# Automated Machine Learning - Bike Forecasting download model and leverage in notebook

- Initially you will connect using the Kernal -> Python 3.10 SDK V2
- Then you will use the project_environment

**BikeShare Demand Forecasting**

Recall: https://learn.microsoft.com/en-us/azure/machine-learning/tutorial-automated-ml-forecast

# 1. Connect to Azure Machine Learning Workspace


## 1.1. Import the required libraries

In [None]:
#Required to set to your AutoML Job Name
job_name = 'careful_jelly_wk9dj1jssn'

In [None]:
# Import required libraries
from azure.identity import DefaultAzureCredential
from azure.ai.ml import MLClient
from azure.ai.ml.constants import AssetTypes
from azure.ai.ml import automl
from azure.ai.ml import Input
import os
import json
import pandas as pd

## 1.2. Configure workspace details and get a handle to the workspace

To connect to a workspace, we need identifier parameters - a subscription, resource group and workspace name.

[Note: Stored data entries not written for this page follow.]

Definition record_write (w : write) (s : state) : state :=
  {| world := world s; queue := queue s; isProcessing := isProcessing s;
     currentStage := currentStage s; lastStageTime := lastStageTime s;
     sleepers := sleepers s; subscribed := subscribed s; main := main s;
     clear_at := clear_at s; now := now s; enqueued := enqueued s;
     writes := writes s ++ [w] |}.

(** [importProgress.value = v], by the writer [who]. *)
Definition assign (t : Z) (who : writer) (v : option Bridge.ImportProgress)
    (s : state) : state :=
  record_write {| at_time := t; writer_of := who; written := v |}
    (set_store (ChatStore.set_importProgress v) s).

(** The [while] loop of [processQueue] from its head, in a task at time
    [t]; [q] is the queue. It ends when the queue is empty, or suspends at
    the [await]. *)
Fixpoint loop (t : Z) (q : list Bridge.ImportProgress) (s : state) : state :=
  match q with
  | [] => set_isProcessing false (set_queue [] s)
  | next :: q' =>
      if negb (bool_decide (Bridge.stage next = currentStage s)) then
        let elapsed := t - lastStageTime s in
        if elapsed <? MIN_STAGE_TIME then
          set_sleepers
            (sleepers s ++ [{| next := next; wake_at := t + (MIN_STAGE_TIME - elapsed) |}])
            (set_queue q s)
        else
          loop t q' (assign t ByQueue (Some next) (set_stage (Bridge.stage next) t s))
      else
        loop t q' (assign t ByQueue (Some next) s)
  end.

(** [processQueue()] *)
Definition processQueue (t : Z) (s : state) : state :=
  if isProcessing s then s
  else loop t (queue s) (set_isProcessing true s).

(** An activation going on after its [await], in a task at time [t]:
    the stage is taken from its local [next] and the value from
    [queue.shift()], which is [undefined] on an empty queue. *)
Definition resume (t : Z) (sl : sleeper) (s : state) : state :=
  let s := set_stage (Bridge.stage (next sl)) t s in
  match queue s with
  | [] => loop t [] (assign t ByQueue None s)
  | x :: q' => loop t q' (assign t ByQueue (Some x) s)
  end.
Lemma slice_1_m1_marker (n : list N) : slice_1_m1 (marker n) = n.
Proof.
  unfold slice_1_m1. rewrite length_marker. unfold marker. cbn.
  rewrite Nat.sub_0_r, drop_0. by rewrite take_app_length.
Qed.

Lemma slice_inj_on_matches (body x y : list N) :
  x ∈ matchAll body → y ∈ matchAll body → slice_1_m1 x = slice_1_m1 y → x = y.
Proof.
  intros (n & _ & _ & -> & _)%matchAll_elem (m & _ & _ & -> & _)%matchAll_elem.
  rewrite !slice_1_m1_marker. by intros ->.
Qed.

Lemma elem_of_variables (t : Template) (n : list N) :
  n ∈ variables (Some t) ↔ marker n ∈ matchAll (t_content t).
Proof.
  unfold variables. rewrite list_elem_of_fmap. split.
  - intros (x & -> & Hx%newSet_subset).
    destruct (matchAll_elem _ _ Hx) as (m & _ & _ & -> & _).
    by rewrite slice_1_m1_marker.
  - intros Hn. exists (marker n). by rewrite slice_1_m1_marker, elem_of_newSet.
Qed.

Lemma variables_occur (t : Template) (n : list N) :
  n ∈ variables (Some t) →
  includes (t_content t) (marker n) = true ∧ (RBRACKET ∉ n) ∧ noLineTerminator n.
Proof.
  intros Hn%elem_of_variables.
  destruct (matchAll_elem _ _ Hn) as (m & a & b & Heq & Hbody & ? & ?).
  apply (f_equal slice_1_m1) in Heq. rewrite !slice_1_m1_marker in Heq. subst m.
  split; [|done]. apply includes_spec. eauto.
Qed.

Lemma matchAll_marker (n r : list N) :
  RBRACKET ∉ n → noLineTerminator n →
  matchAll (marker n ++ r) = marker n :: matchAll r.
Proof.
  intros Hn Hnl. pose proof (matchAt_marker n r Hn Hnl) as Hm.
  rewrite marker_app in *. by rewrite matchAll_cons, Hm, drop_key_bracket.
Qed.

Lemma matchAll_no_bracket (s : list N) : LBRACKET ∉ s → matchAll s = [].
Proof.
  induction s as [|c s IH]; intros Hs; [by simp matchAll|].
  apply not_elem_of_cons in Hs as [Hc Hs].
  rewrite matchAll_cons. cbn [matchAt].
  assert (Hc' : (c =? LBRACKET) = false) by (apply N.eqb_neq; congruence).
  rewrite Hc'. by apply IH.
Qed.

(** ** The fetch of a client's case records *)

Lemma commit_frame (before after : State) :
  processos (commit before after) = processos after
  ∧ selectedCliente (commit before after) = selectedCliente after
  ∧ selectedTemplate (commit before after) = selectedTemplate after
  ∧ clientes (commit before after) = clientes after.
Proof.
  unfold commit, nomeClienteEffect.
  by repeat (case_bool_decide || case_match).
Qed.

We will use these details in the `MLClient` from `azure.ai.ml` to get a handle to the required Azure Machine Learning workspace. We use the default [default azure authentication](https://docs.microsoft.com/en-us/python/api/azure-identity/azure.identity.defaultazurecredential?view=azure-python) for this tutorial. Check the [configuration notebook](../../configuration.ipynb) for more details on how to configure credentials and connect to a workspace.

In [None]:
credential = DefaultAzureCredential()
ml_client = None
try:
    ml_client = MLClient.from_config(credential)
except Exception as ex:
    print(ex)
    # Enter details of your AML workspace
    subscription_id = "<>"
    resource_group = "<>"
    workspace = "<>"

    ml_client = MLClient(credential, subscription_id, resource_group, workspace)

#### Show Azure ML Workspace information

In [None]:
workspace = ml_client.workspaces.get(name=ml_client.workspace_name)

output = {}
output["Workspace"] = ml_client.workspace_name
output["Subscription ID"] = ml_client.connections._subscription_id
output["Resource Group"] = workspace.resource_group
output["Location"] = workspace.location
pd.set_option("display.max_colwidth", None)
outputDf = pd.DataFrame(data=output, index=[""])
outputDf.T

# 5. Retrieve the Best Trial (Best Model's trial/run)
Use the MLFLowClient to access the results (such as Models, Artifacts, Metrics) of a previously completed AutoML Trial.

## 5.1 Initialize MLFlow Client
The models and artifacts that are produced by AutoML can be accessed via the MLFlow interface. 
Initialize the MLFlow client here, and set the backend as Azure ML, via. the MLFlow Client.

*IMPORTANT*, you need to have installed the latest MLFlow packages with:

    pip install azureml-mlflow

    pip install mlflow


#### Obtain the tracking URI for MLFlow

In [None]:
import mlflow

# Obtain the tracking URL from MLClient
MLFLOW_TRACKING_URI = ml_client.workspaces.get(
    name=ml_client.workspace_name
).mlflow_tracking_uri

print(MLFLOW_TRACKING_URI)

In [None]:
# Set the MLFLOW TRACKING URI
mlflow.set_tracking_uri(MLFLOW_TRACKING_URI)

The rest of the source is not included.